# Fire and putting it out



## Gurkhal (Jun 13, 2017)

Here's a question with a scenario. Quick reply is appreciated. 

A bunch of guys have built a wooden barricade across a bridge using a bunch of medieval-style hovels as building material. Another bunch of guys has thrown some torches on the barricade and set it burning. The first gang of people are using buckets to pour water on the barricade to put out the fire while the second guys shots arrows at the first group to prevent them from halting the fire. 

Would the outcome lilkely be that buckets can put out the fire or that the barricade burns to ashes? And how long would it take to burn down about a 1-1,5m high barricade, about 4-5 meters side and 1 meter thick, with water poured on it?

And other possible results? Like lots of smoke from wet wood and stuff like that which I should perhaps keep in mind.


----------



## CupofJoe (Jun 13, 2017)

I've just finished watching a programme on the Great Fire of London...
They talked about houses going from unburnt to ashes in as little as a few minutes at the height of the fire. So I don't think a barricade wouldn't last long once it was alight. If they can get the water on soon enough, then the fire might not take hold at all.
According to the programme there were lots of reasons why bucket chain did little good. Lack of buckets for one thing, spilt water, breaks in the chain, water accessible to the buckets. 
If the fire was big enough, they couldn't even get close enough to throw the water on.
The most successful method was using a 4-5m long fire hook to pull apart the buildings on fire so each wasn't a single fire but lots of smaller ones and then tacking those smaller pieces. Fire fighters today have smaller versions of those fire hooks. for about the same reason.
If the fire gets going it will be hard to stop, as all the surrounding buildings will probably be made out of similar material. 
If it really gets going then you are in the reaches of fire-storms and all sorts of strange things happen.
If it is windy, then ember can fly 100s m and start new fires... 
Oh the Pretty Fire!!!


----------



## TheKillerBs (Jun 13, 2017)

Honestly? Depends on the material. Straw won't last at all. If it's wattle, it'll last longer, but the defenders will have to be quick about it if they want to put it out. If it's possible to daub it, or if it's a lumber structure they'll have plenty of time.


----------



## Gurkhal (Jun 14, 2017)

I imagine its a mix between wattle and logs to be honest withmaybe some fillers thrown in as well. Little of the fancy stuff to be honest. But it should be robust enough that the other team needs to burn it away, and can't just kick it away.


----------



## psychotick (Jun 17, 2017)

Hi,

Up to you really. Is the timber that was used to build the barricade dry? And how loosely packed is it? Get the right amount of air spaces to timber and it'll burn fast. Also how big are the pieces oftimber? Any kindling in it? On top of that how far in seconds is the water from the fire - ie can they drop a bucket on it every few seconds or every few minutes? Also how are the burners trying to set the fire? Flaming arrows? 

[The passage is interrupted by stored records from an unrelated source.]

Lemma timer_weight_perm ts ts' : ts ≡ₚ ts' → timer_weight ts = timer_weight ts'.
Proof.
  induction 1 as [|x l l' _ IH|x y l|l l' l'' _ IH1 _ IH2];
    rewrite ?timer_weight_cons in *; lia.
Qed.

Lemma timer_weight_pos x ts : 1 ≤ timer_weight (x :: ts).
Proof.
  rewrite timer_weight_cons. unfold weight_of.
  destruct x as [due [sid [p|]|key|p]]; simpl; lia.
Qed.

(** The connection handler arms at most one timer, a plain one. *)
Lemma on_connection_timers sid k x :
  timers (on_connection sid k x) = timers x
  ∨ ∃ due old, timers (on_connection sid k x) = timers x ++ [(due, EndSession old None)].
Proof.
  unfold on_connection. fields.
  destruct (connectedUsers x !! id (user k)) as [previous|]; [|by left].
  destruct (negb (String.eqb previous "") && negb (String.eqb previous sid)); [|by left].
  destruct (<[sid:=k]> (sockets x) !! previous); [|by left].
  right. fields. eauto.
Qed.

Lemma authenticate_timers p x :
  timers (authenticate p x) = timers x
  ∨ ∃ due old, timers (authenticate p x) = timers x ++ [(due, EndSession old None)].
Proof.
  unfold authenticate.
  destruct (negb (isValid (validation (pa_env p)))); [by left|].
  destruct (found (pa_env p)); [|by left].
  apply on_connection_timers.
Qed.

Lemma close_socket_timers sid reason x : timers (close_socket sid reason x) = timers x.
Proof.
  unfold close_socket. destruct (sockets x !! sid) as [k|]; [|done].
  by destruct (on_disconnect_frame sid k reason (set_sockets (delete sid (sockets x)) x))
    as (_ & -> & _).
Qed.

(** A retried load arms at most one timer, the release of the guard:
    it finds its budget spent, or it asks the store again. *)
Lemma loadMessagesWithRetry_timers p x :
  timers (loadMessagesWithRetry p x) = timers x
  ∨ ∃ due key, timers (loadMessagesWithRetry p x) = timers x ++ [(due, ReleaseLoadGuard key)].
Proof.
  unfold loadMessagesWithRetry, on_load_error.
  destruct (messageLoadRetries x !! _) as [n|] eqn:Hn; [|by left].
  case_bool_decide as Hmax; [|by left].
  cbn [default from_option Datatypes.id]. rewrite decide_False by lia.
  right. unfold load_response. fields. eauto.
Qed.

(** A callback leaves behind less weight than it took away. *)
Lemma run_timer_weight due tm x :
  timer_weight (timers (run_timer tm x)) + 1
  ≤ weight_of (due, tm) + timer_weight (timers x).
Proof.
  unfold weight_of. destruct tm as [sid [p|]|key|p]; cbn [run_timer snd].
  - set (x1 := disconnect sid (emit (ToSocket sid) session_ended_notice x)).
    assert (Hx1 : timers x1 = timers x)
      by (subst x1; unfold disconnect; by rewrite close_socket_timers).
    destruct (authenticate_timers p x1) as [->|(d & old & ->)].
    + rewrite Hx1. lia.
    + rewrite timer_weight_app, Hx1. cbn. lia.
  - unfold disconnect. rewrite close_socket_timers. fields. lia.
  - fields. lia.
  - destruct (loadMessagesWithRetry_timers p x) as [->|(d & key & ->)].
    + lia.
    + rewrite timer_weight_app. cbn. lia.
Qed.
(** C6, as amended: [top_refund] holds groups of five orders or more only;
    together with the groups it leaves out it is the list of all those
    groups in descending order of refund rate, and it has the first ten of
    that list.  Groups of equal rate come in the order of the grouped
    table, which for restaurant ids read as text is the ascending order of
    the ids, whatever the order of the lines of the file.  With R1 (10
    orders, 30%), R2 (4 orders, 100%) and R3 (6 orders, 20%), R2 is left
    out and R1 comes before R3. *)
Theorem top_refund_ranking :
  (forall orders : list Order.t,
     text_ids orders ->
     let table := rest_refund (derive orders) in
     let top := top_refund (derive orders) in
     (exists rest,
        Permutation (top ++ rest) (qualified table)
        /\ StronglySorted (fun a b => (Refund.refund_rate b <= Refund.refund_rate a)%Q)
             (top ++ rest)
        /\ (forall q,
              filter (fun r => Qeq_bool (Refund.refund_rate r) q) (top ++ rest)
              = filter (fun r => Qeq_bool (Refund.refund_rate r) q) (qualified table))
        /\ length top = Nat.min 10 (length (qualified table)))
     /\ Forall (fun r => In r table /\ 5 <= Refund.total_orders r) top
     /\ StronglySorted str_lt (map Refund.restaurant_id table))
  /\ (forall r1 r2 r3 : Refund.row,
        Refund.total_orders r1 = 10 -> (Refund.refund_rate r1 == 30)%Q ->
        Refund.total_orders r2 = 4 -> (Refund.refund_rate r2 == 100)%Q ->
        Refund.total_orders r3 = 6 -> (Refund.refund_rate r3 == 20)%Q ->
        top_of [r1; r2; r3] = [r1; r3] /\ top_of [r3; r2; r1] = [r1; r3]).
Proof.
  split.
  - intros orders _ table top. split; [apply top_of_ranking | split].
    + apply Forall_forall. intros r Hr. apply top_of_In. exact Hr.
    + unfold table. rewrite rest_refund_keys. apply groupby_keys_sorted.
  - intros r1 r2 r3 T1 Q1 T2 Q2 T3 Q3.
    assert (G13 : rate_ge r1 r3 = true).
    { unfold rate_ge. apply Qle_bool_iff. rewrite Q1, Q3. discriminate. }
    assert (G31 : rate_ge r3 r1 = false).
    { unfold rate_ge. apply py_le_Q_false. rewrite Q1, Q3. reflexivity. }
    unfold top_of, nlargest. fold rate_ge.
    cbn [filter]. rewrite T1, T2, T3.
    cbn [Nat.leb sort_by fold_right insert_sorted].
    rewrite G13, G31. split; reflexivity.
Qed.

(** C6, the claim as worded: the lines of [orders_ties] meet B7 before A3,
    both have five orders and a refund rate of 20, and the ranking has A3
    before B7. *)
Lemma ties_not_in_encounter_order :
  first_met (map Order.restaurant_id orders_ties) = ["B7"; "A3"]
  /\ map (fun r => (Refund.restaurant_id r, Refund.total_orders r, Refund.refund_orders r))
       (top_refund (derive orders_ties))
     = [("A3", 5, 1); ("B7", 5, 1)]
  /\ Forall (fun r => (Refund.refund_rate r == 20)%Q) (top_refund (derive orders_ties)).
Proof.
  split; [reflexivity | split; [reflexivity |]].
  repeat apply Forall_cons; [reflexivity | reflexivity | apply Forall_nil].
Qed.

(** ** Running the script again *)

Section Files.
Context {V : Type}.
Implicit Types (files : list (string * V)) (l : list (string * V)).

Lemma assoc_write_file name v files n :
  assoc n (write_file name v files)
  = if n =? name then Some v else assoc n files.
Proof.
  induction files as [| [n1 v1] files IH]; simpl.
  - destruct (n =? name); reflexivity.
  - destruct (String.eqb_spec name n1) as [-> | N1]; simpl.
    + destruct (n =? n1); reflexivity.
    + rewrite IH. destruct (String.eqb_spec n n1) as [-> | _]; [| reflexivity].
      destruct (String.eqb_spec n1 name) as [E | _]; [| reflexivity].
      exfalso. auto.
Qed.

(** Saving what is there already leaves the directory as it is. *)
Lemma write_file_same name v files :
  assoc name files = Some v -> write_file name v files = files.
Proof.
  induction files as [| [n1 v1] files IH]; simpl; [discriminate |].
  destruct (String.eqb_spec name n1) as [-> | _].
  - intros [= ->]. reflexivity.
  - intro H. rewrite IH by exact H. reflexivity.
Qed.

Lemma assoc_write_all_other l files n :
  ~ In n (map fst l) -> assoc n (write_all l files) = assoc n files.
Proof.
  revert files. induction l as [| [n1 v1] l IH]; simpl; intros files N; [reflexivity |].
  unfold write_all in *. simpl. rewrite IH by tauto.
  rewrite assoc_write_file. destruct (String.eqb_spec n n1) as [-> | _]; [| reflexivity].
  exfalso. tauto.
Qed.

Lemma assoc_write_all l files n v :
  NoDup (map fst l) -> In (n, v) l -> assoc n (write_all l files) = Some v.
Proof.
  revert files. induction l as [| [n1 v1] l IH]; simpl; intros files D H; [contradiction |].
  inversion D as [| ? ? N D']; subst. unfold write_all in *. simpl.
  destruct H as [[= -> ->] | H].
  - fold (write_all l (write_file n v files)).
    rewrite assoc_write_all_other by exact N.
    rewrite assoc_write_file, String.eqb_refl. reflexivity.
  - apply IH; assumption.
Qed.

Lemma write_all_same l files :
  (forall n v, In (n, v) l -> assoc n files = Some v) -> write_all l files = files.
Proof.
  induction l as [| [n1 v1] l IH]; simpl; intro H; [reflexivity |].
  unfold write_all in *. simpl. rewrite write_file_same by (apply H; auto).
  apply IH. intros n v Hin. apply H. auto.
Qed.

(** Saving the same figures twice is saving them once. *)
Lemma write_all_twice l files :
  NoDup (map fst l) -> write_all l (write_all l files) = write_all l files.
Proof.
  intro D. apply write_all_same. intros n v H. apply assoc_write_all; assumption.
Qed.
End Files.

Lemma figures_of_names (t : Reports) : NoDup (map fst (figures_of t)).
Proof.
  cbn. repeat constructor; cbn; intro H;
    repeat (destruct H as [H | H]; [discriminate H |]); exact H.
Qed.

(** The script as one step: it needs the input file and nothing else, and
    leaves the six figures in the directory. *)
Lemma run_result (w : World) :
  run w
  = match food_orders_csv w with
    | None => None
    | Some orders =>
        let t := reports_of (derive orders) (map (band_data_row (derive orders)) band_order) in
        Some ({| food_orders_csv := Some orders;
                 visualizations :=
                   Some (write_all (figures_of t)
                           match visualizations w with Some fs => fs | None => [] end) |},
              t)
    end.
Proof.
  unfold run, read_csv, makedirs_exist_ok. cbn [food_orders_csv visualizations].
  destruct (food_orders_csv w) as [orders |]; [| reflexivity].
  cbn [bind]. rewrite band_data_rows.
  destruct (visualizations w) as [fs |]; reflexivity.
Qed.

(** C9: the tables of a run depend on the input file alone, so two runs on
    the same file compute the same six tables; a run leaves the input file
    as it was, and running again from the world it left gives the same
    tables and the same files. *)
Theorem rerun_same_tables (w w' : World) :
  food_orders_csv w = food_orders_csv w' ->
  option_map snd (run w) = option_map snd (run w')
  /\ (forall w1 t, run w = Some (w1, t) ->
        food_orders_csv w1 = food_orders_csv w /\ run w1 = Some (w1, t)).
Proof.
  intro E. split.
  - rewrite !run_result, <- E. destruct (food_orders_csv w); reflexivity.
  - intros w1 t H. rewrite run_result in H.
    destruct (food_orders_csv w) as [orders |] eqn:Ecsv; [| discriminate].
    cbv zeta in H.
    set (t0 := reports_of (derive orders) (map (band_data_row (derive orders)) band_order)) in H.
    set (fs0 := match visualizations w with Some fs => fs | None => [] end) in H.
    pose proof (write_all_twice (figures_of t0) fs0 (figures_of_names t0)) as W.
    assert (E1 : w1 = {| food_orders_csv := Some orders;
                         visualizations := Some (write_all (figures_of t0) fs0) |})
      by congruence.
    assert (E2 : t = t0) by congruence.
    subst w1 t. split; [reflexivity |].
    rewrite run_result. cbn [food_orders_csv visualizations]. cbv zeta.
    fold t0. rewrite W. reflexivity.
Qed.

(** ** Binary64 arguments *)

Lemma SFcompare_key (x y : spec_float) : SFcompare x y = cmp_key (sf_key x) (sf_key y).
Proof.
  destruct x as [s1 | s1 | | s1 m1 e1], y as [s2 | s2 | | s2 m2 e2];
    try destruct s1; try destruct s2; try reflexivity.
  cbn [SFcompare sf_key cmp_key lex3 Z.compare Pos.compare].
  rewrite Z.compare_opp, (Z.compare_antisym e1 e2).
  destruct (e1 ?= e2)%Z; reflexivity.
Qed.

Lemma lex3_spec (a b : Z * Z * Z) :
  CompareSpec (lex_eq a b) (lex_lt a b) (lex_lt b a) (lex3 a b).
Proof.
  destruct a as [[a1 a2] a3], b as [[b1 b2] b3]. unfold lex3, lex_eq, lex_lt.
  destruct (Z.compare_spec a1 b1); [| constructor; lia | constructor; lia].
  destruct (Z.compare_spec a2 b2); [| constructor; lia | constructor; lia].
  destruct (Z.compare_spec a3 b3); constructor; lia.
Qed.

Lemma lex3_antisym (a b : Z * Z * Z) : lex3 a b = CompOpp (lex3 b a).
Proof.
  destruct a as [[a1 a2] a3], b as [[b1 b2] b3]. unfold lex3.
  rewrite (Z.compare_antisym b1 a1), (Z.compare_antisym b2 a2), (Z.compare_antisym b3 a3).
  destruct (b1 ?= a1)%Z; cbn [CompOpp]; try reflexivity.
  destruct (b2 ?= a2)%Z; reflexivity.
Qed.

Lemma float_eqb_key (x y : float) :
  PrimFloat.eqb x y
  = match cmp_key (float_key x) (float_key y) with Some Eq => true | _ => false end.
Proof.
  rewrite FloatAxioms.eqb_spec. unfold SFeqb. rewrite SFcompare_key. reflexivity.
Qed.

Lemma float_ltb_key (x y : float) :
  PrimFloat.ltb x y
  = match cmp_key (float_key x) (float_key y) with Some Lt => true | _ => false end.
Proof.
  rewrite FloatAxioms.ltb_spec. unfold SFltb. rewrite SFcompare_key. reflexivity.
Qed.

Lemma float_leb_key (x y : float) :
  PrimFloat.leb x y
  = match cmp_key (float_key x) (float_key y) with
    | Some Lt | Some Eq => true
    | _ => false
    end.
Proof.
  rewrite FloatAxioms.leb_spec. unfold SFleb. rewrite SFcompare_key. reflexivity.
Qed.

(** The literals of the two classifiers as floats. *)
Lemma key_lit_0 : float_key (lit 0) = Some (0, 0, 0)%Z.
Proof. vm_compute. reflexivity. Qed.

Lemma key_lit_5 : float_key (lit 5) = Some (1, -50, 5629499534213120)%Z.
Proof. vm_compute. reflexivity. Qed.

Lemma key_lit_15 : float_key (lit 15) = Some (1, -49, 8444249301319680)%Z.
Proof. vm_compute. reflexivity. Qed.

Lemma key_lit_30 : float_key (lit 30) = Some (1, -48, 8444249301319680)%Z.
Proof. vm_compute. reflexivity. Qed.

Lemma key_lit_50 : float_key (lit 50) = Some (1, -47, 7036874417766400)%Z.
Proof. vm_compute. reflexivity. Qed.

(** Turns the comparisons of the float [d] with literals into comparisons
    of keys, [d] with the key [(k1, k2, k3)] or, as a second goal, NaN. *)
Ltac float_keys d :=
  cbn [py_eq py_le py_lt PyNum_float];
  rewrite ?float_eqb_key, ?float_leb_key, ?float_ltb_key;
  rewrite ?key_lit_0, ?key_lit_5, ?key_lit_15, ?key_lit_30, ?key_lit_50;
  destruct (float_key d) as [[[k1 k2] k3] |]; cbn [cmp_key].
(** * Doctor dashboard: slot generation and the pending-update gate

    A shallow embedding of
    - [formatTime], [parseTime12to24] and [generateTimeSlots] of
      frontend/src/app/doctor-dashboard/components/ScheduleCalendar.tsx, and
    - [handleSubmit] of the doctor profile page,
    together with the properties the specification states about them.

    Conventions of the embedding.
    - A JavaScript string is a [string]; its characters are read as code
      units below 256.
    - A JavaScript number is a [value]: [Num z] for the integer [z], [NaN],
      and [Undefined] for the result of destructuring past the end of an
      array.  Arithmetic on integers is exact (all quantities of a working
      day stay far below 2^53).
    - A call completes normally ([Ret]), throws ([Throw]) or, for the
      [while] loop run with a bounded number of iterations, is still
      running when the bound is reached ([Timeout]). *)

From Stdlib Require Import ZArith Ascii String DecimalString Lia Bool.
From stdpp Require Import base option list sorting gmap strings.

Local Open Scope Z_scope.

(** * The embedding *)

(** ** JavaScript values and completions *)

Inductive value : Type :=
  | Undefined
  | NaN
  | Num (z : Z).

Inductive error : Type :=
  | TypeError.

Inductive Res (A : Type) : Type :=
  | Ret (a : A)
  | Throw (e : error)
  | Timeout.

Arguments Ret {A} a.
Arguments Throw {A} e.
Arguments Timeout {A}.

#[global] Instance Res_ret : MRet Res := fun A a => Ret a.

#[global] Instance Res_bind : MBind Res := fun A B k m =>
  match m with
  | Ret a => k a
  | Throw e => Throw e
  | Timeout => Timeout
  end.

Module JS.

(** [a < b] on numbers: false as soon as one side is not a number. *)
Definition lt (a b : value) : bool :=
  match a, b with
  | Num x, Num y => x <? y
  | _, _ => false
  end.

(** [a >= b]. *)
Definition ge (a b : value) : bool :=
  match a, b with
  | Num x, Num y => y <=? x
  | _, _ => false
  end.

(** [a === b]: [NaN] differs from everything, itself included. *)
Definition strict_eq (a b : value) : bool :=
  match a, b with
  | Num x, Num y => x =? y
  | Undefined, Undefined => true
  | _, _ => false
  end.

(** [a + b] on numbers; [undefined] converts to [NaN]. *)
Definition add (a b : value) : value :=
  match a, b with
  | Num x, Num y => Num (x + y)
  | _, _ => NaN
  end.

(** [a % b]: the remainder has the sign of the dividend; [x % 0] is
    [NaN]. *)
Definition rem (a b : value) : value :=
  match a, b with
  | Num x, Num y => if y =? 0 then NaN else Num (Z.rem x y)
  | _, _ => NaN
  end.

(** [Math.floor(a / b)] for a positive divisor. *)
Definition floor_div (a b : value) : value :=
  match a, b with
  | Num x, Num y => if 0 <? y then Num (x / y) else NaN
  | _, _ => NaN
  end.

(** Truthiness of a number: [undefined], [NaN] and [0] are falsy. *)
Definition truthy (a : value) : bool :=
  match a with
  | Num z => negb (z =? 0)
  | _ => false
  end.

(** [a || b] on numbers. *)
Definition or (a b : value) : value := if truthy a then a else b.

(** [s || d] on an optional string: a missing or empty string is falsy. *)
Definition or_string (s : option string) (d : string) : string :=
  match s with
  | Some (String c r) => String c r
  | _ => d
  end.

(** [n.toString()]: decimal digits, a leading [-] below zero, [NaN] for
    not-a-number; a [TypeError] on [undefined]. *)
Definition toString (a : value) : Res string :=
  match a with
  | Num z => Ret (NilZero.string_of_int (Z.to_int z))
  | NaN => Ret "NaN"
  | Undefined => Throw TypeError
  end.

(** [s.padStart(2, '0')]. *)
Definition padStart2 (s : string) : string :=
  match s with
  | "" => "00"
  | String c "" => String "0" (String c "")
  | _ => s
  end.

(** [s.split(':')]: the pieces between colons; never empty. *)
Fixpoint split_colon (s : string) : list string :=
  match s with
  | "" => [""]
  | String c r =>
      if Ascii.eqb c ":" then "" :: split_colon r
      else match split_colon r with
           | p :: ps => String c p :: ps
           | [] => [String c ""]
           end
  end.

Definition is_digit (c : ascii) : bool :=
  let n := N_of_ascii c in ((48 <=? n) && (n <=? 57))%N.

Definition digit_value (c : ascii) : Z := Z.of_N (N_of_ascii c) - 48.

(** White space of [\s] and of the trimming done by [Number]: tab, line
    feed, vertical tab, form feed, carriage return, space and the
    no-break space. *)
Definition is_space (c : ascii) : bool :=
  let n := N_of_ascii c in
  (((9 <=? n) && (n <=? 13)) || (n =? 32) || (n =? 160))%N.

Fixpoint trim_start (s : string) : string :=
  match s with
  | String c r => if is_space c then trim_start r else s
  | "" => ""
  end.

Definition trim (s : string) : string :=
  String.rev (trim_start (String.rev (trim_start s))).

(** The value of a run of decimal digits, [None] when another character
    occurs. *)
Fixpoint digits (acc : Z) (s : string) : option Z :=
  match s with
  | "" => Some acc
  | String c r =>
      if is_digit c then digits (10 * acc + digit_value c) r else None
  end.

Definition unsigned_literal (s : string) : value :=
  match s with
  | "" => NaN
  | _ => match digits 0 s with Some z => Num z | None => NaN end
  end.

(** [Number(s)] on the integer literals: surrounding white space is
    dropped, the empty string is [0], an optional sign precedes decimal
    digits.  Every other string is [NaN] here.  Literals with a fraction,
    an exponent or a radix prefix, and [Infinity], denote numbers that
    [value] does not have; the statements below that depend on the number
    read take the start and end times in the ["HH:MM"] form. *)
Definition Number (s : string) : value :=
  match trim s with
  | "" => Num 0
  | String "+" r => unsigned_literal r
  | String "-" r =>
      match unsigned_literal r with Num z => Num (- z) | v => v end
  | t => unsigned_literal t
  end.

And one other important thing - is the bridge wood? Because it could burn down too.

Cheers, Greg.


----------



## K.S. Crooks (Jun 18, 2017)

Other thing to consider is the fuel used for the torches that would spread onto the barricade. Something petroleum based could be spread by water, not put out. The use of dirt to smother the torches might be the best way for the people inside to defend the barricade.


----------